This could be just Bill’s story but his courage and determination are intertwined with the love and tenacity of his wife Kerri. He would not be alive without their mutual grit.

Bill was a successful banker with a full life. And then little things began happening to him that seemed odd. His face burned and he could not stop constantly hiccupping. It became so bothersome that his doctor finally recommended an MRI. They found a cyst on his brain stem.

They interviewed neurological surgeons. One did seven to eight such surgeries a year. Through a friend they found another neurological surgeon who did seven to eight such surgeries a day.

It was complex surgery. Bill needed it to live. When they asked if the surgery was life threatening, the surgeon said: “Absolutely. You need to get your affairs in order.” But the surgery was a success.

He was in the neurosurgery ward. Bill was in the ICU for a week and in the hospital for another week. He went home thinking all was well.

A month later the symptoms returned. The surgeon could not do a biopsy. The nerves were too entangled. They did another MRI. The cyst had re-filled. Bill faced another surgery to put in a stent to drain the cyst. Within three months Bill’s symptoms returned. Then came another surgery with a longer stent.

Within a month a staph infection developed in the stent and it had to be removed.

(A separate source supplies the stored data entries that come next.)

(** When processing succeeds with at least one row and no value holds a
    lone surrogate, [result.csv] holds exactly the header line followed by
    one line per row, in the order of [rows]. *)
Theorem successful_write a file rows :
  process_all a = Ok rows -> rows <> [] ->
  Forall (fun r => forallb encodable (csv_row r) = true) rows ->
  run a file = (Ok tt, Some (csv_line header_fields ++ List.concat (map csv_row rows))).
Proof.
  intros H Hne Henc. unfold run. rewrite H. destruct rows as [|r0 rest]; [congruence|].
  unfold write_csv. rewrite row_items_keys. unfold write_text.
  replace (forallb encodable (csv_line header_fields)) with true by (vm_compute; reflexivity).
  rewrite app_nil_l. rewrite write_rows_ok by exact Henc. reflexivity.
Qed.

Lemma successful_write_witness :
  run ex_archive None
  = (Ok tt, Some (csv_line header_fields
                  ++ List.concat (map csv_row (ok_or [] (process_all ex_archive))))).
Proof.
  apply successful_write.
  - vm_compute. reflexivity.
  - vm_compute. discriminate.
  - apply Forall_forall. intros r Hr. vm_compute in Hr.
    destruct Hr as [<-|[]]. vm_compute. reflexivity.
Defined.

(** ** The end timestamp read back *)

Lemma pad_digits_length n v : List.length (pad_digits n v) = n.
Proof.
  revert v. induction n as [|n IH]; intros v; simpl; [reflexivity|].
  rewrite length_app, IH. simpl. lia.
Qed.

Lemma pad_digit_char v : decimal (48 + v mod 10) = Some (v mod 10).
Proof.
  pose proof (Z.mod_pos_bound v 10 ltac:(lia)).
  unfold decimal, nd_zeros. cbn [find].
  replace ((48 <=? 48 + v mod 10) && (48 + v mod 10 <=? 48 + 9)) with true
    by (symmetry; apply andb_true_iff; split; apply Z.leb_le; lia).
  f_equal. lia.
Qed.

Lemma pad_digit_ascii v : rng 48 57 (48 + v mod 10) = true.
Proof.
  pose proof (Z.mod_pos_bound v 10 ltac:(lia)).
  unfold rng. apply andb_true_iff; split; apply Z.leb_le; lia.
Qed.

Lemma decimal_from_snoc acc l c d :
  decimal c = Some d ->
  decimal_from acc (l ++ [c]) = match decimal_from acc l with
                                | Some a => Some (a * 10 + d) | None => None end.
Proof.
  revert acc. induction l as [|h t IH]; intros acc Hc; simpl.
  - now rewrite Hc.
  - destruct (decimal h); [now apply IH | reflexivity].
Qed.

Lemma decimal_from_pad n v :
  0 <= v -> decimal_from 0 (pad_digits n v) = Some (v mod 10 ^ Z.of_nat n).
Proof.
  revert v. induction n as [|n IH]; intros v Hv; cbn [pad_digits].
  - simpl. now rewrite Z.mod_1_r.
  - rewrite (decimal_from_snoc _ _ _ _ (pad_digit_char v)), IH by (apply Z.div_pos; lia).
    f_equal. replace (Z.of_nat (S n)) with (Z.succ (Z.of_nat n)) by lia.
    rewrite Z.pow_succ_r by lia.
    rewrite Z.rem_mul_r by (try apply Z.pow_pos_nonneg; lia).
    ring.
Qed.

Lemma pad_digits_decimal n v : Forall (fun c => is_decimal c = true) (pad_digits n v).
Proof.
  revert v. induction n as [|n IH]; intros v; cbn [pad_digits]; [constructor|].
  apply Forall_app. split; [apply IH|].
  constructor; [|constructor]. unfold is_decimal. now rewrite pad_digit_char.
Qed.

Lemma pad_digits_ascii n v : forallb (rng 48 57) (pad_digits n v) = true.
Proof.
  revert v. induction n as [|n IH]; intros v; cbn [pad_digits]; [reflexivity|].
  rewrite forallb_app, IH. cbn [forallb]. now rewrite pad_digit_ascii.
Qed.

Lemma digit_run_digits l c rest :
  Forall (fun d => is_decimal d = true) l -> is_decimal c = false ->
  digit_run (l ++ c :: rest) = (l, c :: rest).
Proof.
  intros Hl Hc. induction Hl as [|d l Hd Hl IH]; simpl.
  - now rewrite Hc.
  - rewrite Hd. now rewrite IH.
Qed.

Lemma digit_run_pad n v c rest :
  is_decimal c = false -> digit_run (pad_digits n v ++ c :: rest) = (pad_digits n v, c :: rest).
Proof. apply digit_run_digits, pad_digits_decimal. Qed.

Lemma run_value_pad n v : 0 <= v < 10 ^ Z.of_nat n -> run_value (pad_digits n v) = v.
Proof.
  intros Hv. unfold run_value. rewrite decimal_from_pad by lia.
  now apply Z.mod_small.
Qed.

Lemma field_pad ok n v c rest :
  0 <= v < 10 ^ Z.of_nat n -> ok (pad_digits n v) = true -> is_decimal c = false ->
  field ok (pad_digits n v ++ c :: rest) = Some (v, c :: rest).
Proof.
  intros Hv Hok Hc. unfold field. rewrite digit_run_pad by exact Hc.
  rewrite Hok. now rewrite run_value_pad.
Qed.

(** A directive accepts the two-digit rendering of every value in
    [lo .. hi] when it accepts each of them. *)
Definition zrange (lo hi : Z) : list Z :=
  map (fun i => lo + Z.of_nat i) (seq 0 (Z.to_nat (hi - lo + 1))).

Lemma pad2_ok (ok : ustr -> bool) lo hi v :
  forallb (fun w => ok (pad_digits 2 w)) (zrange lo hi) = true ->
  lo <= v <= hi -> ok (pad_digits 2 v) = true.
Proof.
  intros Hall Hv. rewrite forallb_forall in Hall. apply Hall.
  apply in_map_iff. exists (Z.to_nat (v - lo)). split; [lia|].
  apply in_seq. lia.
Qed.

Lemma day_field_digit c t :
  rng 48 57 c = true -> day_field (c :: t) = field d_ok (c :: t).
Proof.
  intros Hc. unfold rng in Hc.
  apply andb_true_iff in Hc. destruct Hc as [E1 E2]. apply Z.leb_le in E1, E2.
  assert (c = 48 \/ c = 49 \/ c = 50 \/ c = 51 \/ c = 52 \/ c = 53 \/ c = 54 \/
          c = 55 \/ c = 56 \/ c = 57) as Hc' by lia.
  repeat destruct Hc' as [->|Hc']; try subst c; reflexivity.
Qed.

Lemma day_field_pad v c rest :
  1 <= v <= 31 -> is_decimal c = false ->
  day_field (pad_digits 2 v ++ c :: rest) = Some (v, c :: rest).
Proof.
  intros Hv Hc. change (pad_digits 2 v) with ([48 + (v / 10) mod 10; 48 + v mod 10]).
  cbn [app]. rewrite day_field_digit by apply pad_digit_ascii.
  change (48 + (v / 10) mod 10 :: 48 + v mod 10 :: c :: rest)
    with (pad_digits 2 v ++ c :: rest).
  apply field_pad; [simpl; lia | | exact Hc].
  apply (pad2_ok d_ok 1 31); [vm_compute; reflexivity | lia].
Qed.

Lemma days_in_month_le y m : days_in_month y m <= 31.
Proof.
  unfold days_in_month. destruct (m =? 2); [destruct (is_leap y)|destruct (_ || _)]; lia.
Qed.

Ltac parse_step :=
  cbn [opt_bind expect lit_eqb Z.eqb Pos.eqb orb andb negb Nat.eqb fst snd
       Z.leb Z.compare Pos.compare Pos.compare_cont].

(** [shot_end_timestamp] is [isoformat()] plus ["Z"]; [isoformat] leaves
    out [.ffffff] when the microseconds are zero. Parsed back with the
    script's own format, the end timestamp gives the same datetime when
    its microseconds are not zero, and is rejected with a [ValueError]
    when they are. *)
Theorem end_timestamp_reparse t :
  datetime_valid t = true ->
  strptime (isoformat t ++ u "Z") = if microsecond t =? 0 then Err ValueError else Ok t.
Proof.
  intros H. destruct t as [Y M D h mi se us]. pose proof H as Hv.
  unfold datetime_valid in H. cbn in H.
  repeat rewrite andb_true_iff in H. repeat rewrite Z.leb_le in H.
  pose proof (days_in_month_le Y M).
  unfold isoformat; cbn [year month day hour minute second microsecond].
  rewrite <- !app_assoc.
  change (u "-") with [45]; change (u "T") with [84]; change (u ":") with [58];
  change (u "Z") with [90]; change (u ".") with [46].
  cbn [app]. unfold strptime, strptime_fields.
  rewrite (field_pad Y_ok 4 Y)
    by (simpl; lia || reflexivity || (unfold Y_ok; now rewrite pad_digits_length)).
  parse_step.
  rewrite (field_pad m_ok 2 M)
    by (simpl; lia || reflexivity || (apply (pad2_ok m_ok 1 12); [vm_compute; reflexivity | lia])).
  parse_step.
  rewrite day_field_pad by (reflexivity || lia). parse_step.
  rewrite (field_pad H_ok 2 h)
    by (simpl; lia || reflexivity || (apply (pad2_ok H_ok 0 23); [vm_compute; reflexivity | lia])).
  parse_step.
  rewrite (field_pad M_ok 2 mi)
    by (simpl; lia || reflexivity || (apply (pad2_ok M_ok 0 59); [vm_compute; reflexivity | lia])).
  parse_step.
  destruct (Z.eqb_spec us 0) as [Hus|Hus]; cbn [app].
  - rewrite (field_pad S_ok 2 se)
      by (simpl; lia || reflexivity || (apply (pad2_ok S_ok 0 59); [vm_compute; reflexivity | lia])).
    parse_step. reflexivity.
  - rewrite (field_pad S_ok 2 se)
      by (simpl; lia || reflexivity || (apply (pad2_ok S_ok 0 59); [vm_compute; reflexivity | lia])).
    parse_step.
    rewrite digit_run_pad by reflexivity.
    unfold f_ok, frac_value. rewrite pad_digits_length, pad_digits_ascii. parse_step.
    rewrite !run_value_pad by (simpl; lia).
    replace (us * 10 ^ (6 - Z.of_nat 6)) with us by (simpl; lia).
    replace (negb ((1 <=? Z.of_nat 6) && (Z.of_nat 6 <=? 6) && true)) with false by reflexivity.
    cbn beta iota. now rewrite Hv.
Qed.
(** X18. [setInfo] refuses, and leaves the state as it is, a request without the
    identity of the caller (401), a body that does not decode to a
    preference, a preference that does not pass validation, and a
    preference of another user than the caller (400 each, with its own
    message).  The body does not decode exactly when no first JSON value
    can be read from it or that value is [null]; a first value that is
    neither [null] nor an object (a string, a number, [true], [false], an
    array, whatever follows it) decodes to the empty preference, which
    validation refuses for its [user_id]. *)
Theorem setInfo_refuses_without_effect p w r s :
  rw_status w = None →
  (Header_Get r "Mattermost-User-ID" = "" →
   setInfo p w r s = (http_Error "Not authorized to set info" StatusUnauthorized w, s)
   ∧ rw_status (fst (setInfo p w r s)) = Some StatusUnauthorized)
  ∧ (Header_Get r "Mattermost-User-ID" ≠ "" →
     (Decode_UserInfo (req_Body r) = None →
      setInfo p w r s = (http_Error "Invalid parameter: info" StatusBadRequest w, s))
     ∧ (∀ info err,
          Decode_UserInfo (req_Body r) = Some info → IsValid info = Some err →
          setInfo p w r s = (http_Error ("Invalid info: " ++ err) StatusBadRequest w, s))
     ∧ (∀ info,
          Decode_UserInfo (req_Body r) = Some info → IsValid info = None →
          UserID info ≠ Header_Get r "Mattermost-User-ID" →
          setInfo p w r s
          = (http_Error "Invalid parameter: user mismatch" StatusBadRequest w, s))
     ∧ ((Decode_UserInfo (req_Body r) = None
         ∨ ∃ info, Decode_UserInfo (req_Body r) = Some info
                   ∧ (IsValid info ≠ None
                      ∨ UserID info ≠ Header_Get r "Mattermost-User-ID")) →
        snd (setInfo p w r s) = s
        ∧ rw_status (fst (setInfo p w r s)) = Some StatusBadRequest)
     ∧ (∀ v rest,
          json.parse (req_Body r) = Some (v, rest) →
          v ≠ json.Null → (∀ ms, v ≠ json.Object ms) →
          setInfo p w r s
          = (http_Error "Invalid info: Invalid: user_id field" StatusBadRequest w, s)))
  ∧ (Decode_UserInfo (req_Body r) = None ↔
     json.parse (req_Body r) = None
     ∨ ∃ rest, json.parse (req_Body r) = Some (json.Null, rest)).
Proof.
  intros Hw. split_and!.
  - rewrite setInfo_run. cbv zeta.
    intros ->. cbn [String.eqb fst]. split; [done|].
    by apply rw_status_http_Error_fresh.
  - rewrite setInfo_run. cbv zeta.
    intros Hu. destruct (String.eqb_spec (Header_Get r "Mattermost-User-ID") "");
      [done|].
    split_and!.
    + by intros ->.
    + by intros info err -> ->.
    + intros info -> -> Hne.
      by destruct (String.eqb_spec (UserID info) (Header_Get r "Mattermost-User-ID")).
    + intros [-> | (info & -> & H)].
      { split; [done|]. by apply rw_status_http_Error_fresh. }
      destruct (IsValid info) eqn:Hv.
      { split; [done|]. by apply rw_status_http_Error_fresh. }
      destruct H as [H|H]; [done|].
      destruct (String.eqb_spec (UserID info) (Header_Get r "Mattermost-User-ID"));
        [done|].
      split; [done|]. by apply rw_status_http_Error_fresh.
    + intros v rest Hp Hnull Hobj.
      assert (Decode_UserInfo (req_Body r) = Some zeroUserInfo) as ->.
      { unfold Decode_UserInfo, json.Decode_value. rewrite Hp.
        destruct v; try done. by destruct (Hobj l). }
      reflexivity.
  - unfold Decode_UserInfo, json.Decode_value.
    destruct (json.parse (req_Body r)) as [[v rest]|]; [|by split; [left|]].
    destruct v; (split; [try done; by right; eexists|]);
      intros [?|(? & ?)]; done.
Qed.

(** X19. [setInfo] touches the store only under the identifier of the caller,
    and what it puts there is the encoding of a valid preference of that
    caller. *)
Theorem setInfo_writes_only_own_key p w r s :
  (∀ key, key ≠ Header_Get r "Mattermost-User-ID" →
          kv (snd (setInfo p w r s)) !! key = kv s !! key)
  ∧ (kv (snd (setInfo p w r s)) = kv s
     ∨ ∃ info, IsValid info = None
               ∧ UserID info = Header_Get r "Mattermost-User-ID"
               ∧ Decode_UserInfo (req_Body r) = Some info
               ∧ kv (snd (setInfo p w r s))
                 = <[UserID info := fst (Marshal_UserInfo info)]> (kv s)).
Proof.
  rewrite setInfo_run. cbv zeta.
  destruct (String.eqb _ ""); [by split; [|left]|].
  destruct (Decode_UserInfo _) as [info|]; [|by split; [|left]].
  destruct (IsValid info) eqn:Hv; [by split; [|left]|].
  destruct (String.eqb_spec (UserID info) (Header_Get r "Mattermost-User-ID"))
    as [Hid|]; [|by split; [|left]].
  cbn [negb].
  destruct (KVSet_error _ _ _); [by split; [|left]|].
  cbn [snd kv]. split.
  - intros key Hk. rewrite lookup_insert_ne; [done|congruence].
  - right. by exists info.
Qed.

(** X20. When every check passes and the store refuses the write, [setInfo]
    answers 400: the store is as it was and nothing is announced. *)
Theorem setInfo_store_failure p w r s info e :
  rw_status w = None →
  Header_Get r "Mattermost-User-ID" ≠ "" →
  Decode_UserInfo (req_Body r) = Some info →
  IsValid info = None →
  UserID info = Header_Get r "Mattermost-User-ID" →
  KVSet_error (services p) (UserID info) (fst (Marshal_UserInfo info)) = Some e →
  setInfo p w r s
  = (http_Error "Failed to set info" StatusBadRequest w,
     called s [CallKVSet (UserID info) (fst (Marshal_UserInfo info))])
  ∧ rw_status (fst (setInfo p w r s)) = Some StatusBadRequest.
Proof.
  intros Hw Hu Hd Hv Hid He. rewrite setInfo_run. cbv zeta.
  destruct (String.eqb_spec (Header_Get r "Mattermost-User-ID") ""); [done|].
  rewrite Hd, Hv, Hid, String.eqb_refl, <- Hid, He. cbn [negb fst].
  split; [done|]. by apply rw_status_http_Error_fresh.
Qed.

(** X21. What [setInfo] accepted is what [getInfo] answers to the same caller,
    byte for byte: the preference decoded from the request is well-formed
    UTF-8, so it comes back from the store as it went. *)
Theorem getInfo_after_setInfo p w r s w' r' info :
  Header_Get r "Mattermost-User-ID" ≠ "" →
  Decode_UserInfo (req_Body r) = Some info →
  IsValid info = None →
  UserID info = Header_Get r "Mattermost-User-ID" →
  KVSet_error (services p) (UserID info) (fst (Marshal_UserInfo info)) = None →
  KVGet_error (services p) (UserID info) = None →
  Header_Get r' "Mattermost-User-ID" = Header_Get r "Mattermost-User-ID" →
  fst (setInfo p w r s) = Write (fst (Marshal_UserInfo info)) w
  ∧ fst (getInfo p w' r' (snd (setInfo p w r s))) = Write (fst (Marshal_UserInfo info)) w'.
Proof.
  intros Hu Hd Hv Hid Hset Hget Hr'.
  pose proof (proj2 decoded_wellFormed _ _ Hd) as Hw.
  rewrite setInfo_run, getInfo_run. cbv zeta. rewrite Hr'.
  destruct (String.eqb_spec (Header_Get r "Mattermost-User-ID") ""); [done|].
  rewrite Hd, Hv, Hid, String.eqb_refl, <- Hid, Hset. cbn [negb fst snd].
  split; [done|]. rewrite preferenceOf_run. cbn [kv].
  by rewrite Hget, lookup_insert_eq, Unmarshal_Marshal_UserInfo.
Qed.

(** X22. [getInfo] stays silent, leaving the response as it is, for a request
    without the identity of the caller and for a caller of whom no
    preference can be read. *)
Theorem getInfo_silent p w r s :
  Header_Get r "Mattermost-User-ID" = ""
  ∨ preferenceOf p s (Header_Get r "Mattermost-User-ID") = None →
  fst (getInfo p w r s) = w.
Proof.
  intros H. rewrite getInfo_run. cbv zeta.
  destruct (String.eqb_spec (Header_Get r "Mattermost-User-ID") "") as [E|E]; [done|].
  destruct H as [H|H]; [done|]. by rewrite H.
Qed.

This was Bill’s fourth operation in 15 months.

Kerri navigated his care from the beginning. She is an attorney and is particular about details. She double checked the neurosurgeon’s appointments and orders. She made sure Bill was getting the right medications at the right time and in the right form. Nothing escaped her attention. She had had her own health care experience and knew the importance of paying attention. When she was given the wrong medications once she refused to take them until they brought the right ones—even though she was labeled a “medication hoarder and a thief.”

Bill almost didn’t survive the surgery on Christmas Eve. He was not expected to live. He was in a sterile room with sterile walls. There was nothing familiar or encouraging. It was a place to die. He had failed every test—could not remember his name, what day it was, who was president. He had no memory. Bill said he knew he was supposed to know the answers but didn’t. Kerri was told they were losing him. She was not ready to let him go.

She joined him in bed and looked at him eyeball to eyeball and told him he was not going to die. He was not done yet.

She brought in a clock, some pictures, a TV, some of his hiking videos. She told him who he was and brought him back. The surgeon asked Kerri put in writing what she had done and she did. Later when they had to return the rooms were filled with clocks, pictures, and other items that gave patients a sense of orientation and something familiar rather than blank sterile walls. She was able to show that it was possible to do this and still have a safe sterile environment.

The surgery saved Bill’s life. The year was 1992.

In 2010 Bill developed new problems. His balance was off. He attributed it to old age. He had a cortisone shot but it made no difference. He thought his doctor was not listening to him. He changed doctors.

He had a urinary tract infection. The urologist and his new neurologist made the diagnosis that he had a rare disease—Multiple System Atrophy. The brain’s signals are not received by many parts of the body. Which is why his bladder didn’t contract and why he had poor balance. MSA is progressive. There are no known treatments or medications. Only five out of 100,000 people are diagnosed with this disorder.

As Bill says, probably 99% of all doctors have never heard of this disorder. The urologist and the neurologist worked in the same clinic and they talked with each other. Kerri said they listened and were good communicators. They gave Kerri and Bill explicit permission to ask questions. There was no limit on the time they could have with the doctors. As Kerri indicated: “They were respectful and warm. But they did not sugar coat anything.”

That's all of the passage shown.